I was once watching a bit of the stuff on a mailinglist going on about 
the development of Plasma. Those messages that I saw, they were speaking 
of hella complex software. You know, you can usually directly perceive 
not just how complex something is, but also how complicated. I like that 
there are two words for it.

Complex means many components can be working together but it is still 
elegant.
Complicated means the opposite: it is a lack of elegance.

When something is utterly simple, it can also be utterly complex, 
because the building blocks are so well defined. The better your 
building blocks are, which means they are elegant, simplistic, 
well-designed, clear boundaries, clear concepts, then the systems you 
can build with it become increasingly big without losing that elegance.

However, when something is complicated, it means it requires effort to 
understand it. A real complex/simple system is effortless to understand. 
A complicated system always requires hard work. And those Plasma coders, 
what they showed me was complicated, not complex.

A bug fixed left introduced a bug fixed right, that sort of thing.

And I would be very happy if my system never broke due to your testing, 
I guess. But happiness is not the real good word. Happiness in my case 
results from being around what I like.

The system might not break, great, wonderful. But here is the third part:

- a system that is just robust due to automatic testing feedback, is not 
the same as a system that is robust because of great design principles.

The first is a mechanism and a process. The second is.... a choice. You 
can say the first is a choice as well, the choice to not break anything. 
But the latter is the choice to make something that /cannot/ break.

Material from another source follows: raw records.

(** * Agent activity simulation and conversational protocol of companyOS

    A shallow embedding of two React components of the admin front end:

    - the monitoring dashboard ([AdminMonitoringDashboard]): the alert,
      execution and data-operation generators, the seeded initial ledgers
      and the two-second interval callback that drives them;
    - the agent chat ([AgentChat]): [handleSendMessage],
      [handlePricingOptimization] and [generateAgentResponse], together
      with the [disabled] attributes of the input field and the send button.

    Conventions of the embedding.

    - [Math.random()] is an oracle [rnd : nat -> Q]: the [k]-th call of a
      run returns [rnd k], a rational of [[0,1)].  JavaScript numbers are
      read as exact rationals (a literal such as [0.95] is 95/100),
      [Math.floor] is [Qfloor].
    - React state setters with an updater ([setX(prev => ...)]) are applied
      in the order they are queued, so a setter is a state update of the
      monad in which the callbacks run.
    - [Date.now()] / [new Date()] is a parameter [now] (milliseconds) of the
      callback that reads the clock.
    - A string is held as the UTF-8 encoding of its code points.
      [toLowerCase] is the default case conversion of Unicode with the
      tables of version 14.0, [trim] removes the code points of WhiteSpace
      and LineTerminator. *)

From Stdlib Require Import List String Ascii ZArith QArith Qround Lia Lqa Bool PeanoNat
  DecimalString.
Import ListNotations.

Local Open Scope string_scope.

(** ** Numbers *)

Module Num.

Definition Qltb (x y : Q) : bool := negb (Qle_bool y x).

(** [new Date(t)] keeps the integral part of [t] (truncation towards zero). *)
Definition timeClip (t : Q) : Z :=
  if Qle_bool 0 t then Qfloor t else Qceiling t.

End Num.

(** ** Sorting *)

Module Sorting.
(** * Motor odometry node (tas_odometry/src/motor_odometry.cpp)

    A shallow embedding of the node's global state, of [encoder_callback],
    of the set-up part of [main] and of its spin loop, followed by the
    properties of the published messages.

    C++ [double] is IEEE-754 binary64 with round-to-nearest-even, which is
    what Rocq's primitive [float] implements; [int32_t] and [uint32_t] are
    integers in [Z] with the wrap-around written out. *)

From Stdlib Require Import ZArith Lia Bool String Floats Uint63.
From stdpp Require Import base list.
(** * Vote tracker: the ingestion-and-persistence pipeline of [server.py]

    A shallow embedding of the poller ([fetch_poll_data] and the session
    functions it relies on), of the two sinks ([write_result_file],
    [write_google_sheet] and the background writer), of the day-rollover
    tracker and of the velocity computation of [api_current], followed by
    the properties the specification states about them.

    Conventions of the model.
    - Text is a [string] of ASCII characters; whitespace is what Python's
      [str.isspace] accepts among them.
    - An instant is an integer number of microseconds since the epoch
      (the resolution of [datetime]); [time.time()] is that number divided
      by 10^6.  The only floating-point results the service returns, the
      velocities, are computed on binary64 floats.
    - Every interaction with the outside (HTTP request, spreadsheet call,
      file operation, sleep) is appended to a trace; a [World] gives the
      outcome of the interaction at each position of the trace and the
      reading of the clock there.
    - Python exceptions are values of [exn]; [try]/[except] is [try_].
    - The module-level names of the program are the fields of [State];
      the code of one function runs without interleaving (the program
      takes [lock] around its in-memory updates).
    - Console output and cell styling are left out. *)

From Stdlib Require Import ZArith String Ascii List Floats Sorted Permutation Lia.
From stdpp Require Import gmap strings list.

Set Warnings "-inexact-float".
Local Open Scope string_scope.
Local Open Scope list_scope.
Local Open Scope Z_scope.

(** ** Text: the [str] methods the program calls *)

Module Text.

Definition code (c : ascii) : nat := nat_of_ascii c.

(** [str.isspace] on one ASCII character: TAB..CR, FS..US and the space. *)
Definition py_isspace (c : ascii) : bool :=
  ((9 <=? code c) && (code c <=? 13))%nat || ((28 <=? code c) && (code c <=? 32))%nat.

So what I'm saying here in response to your part 3 is that. Yes it is 
good. But. It seems to be about reactively fixing mistakes, rather than 
proactively design something good. It is basically bug chasing what you 
do. It is not leading. It is following. Debugging is always like that, 
but you prefer to write software that has fewer bugs so you won't need 
to work so hard before it compiles ;-) (for instance).

What I mean by that and I'm getting a bit tired. In relation to rollback 
systems. You're saying that it doesn't matter because your systems are 
robust /anyway/. It is like you have prevented yourself from ever making 
a mistake, because you'll be caught by your jarretels - I mean something 
else ;-) -- when you do.

What I myself was alluding to was a change in incentive. Perhaps you 
might say, incentive is irrelevant, because incentive stays the same: we 
are always committed to delivering unbroken systems and we have put in 
place the measures to ensure that.

Yet, this mechanic cannot replace what the heart does. Is all I say now.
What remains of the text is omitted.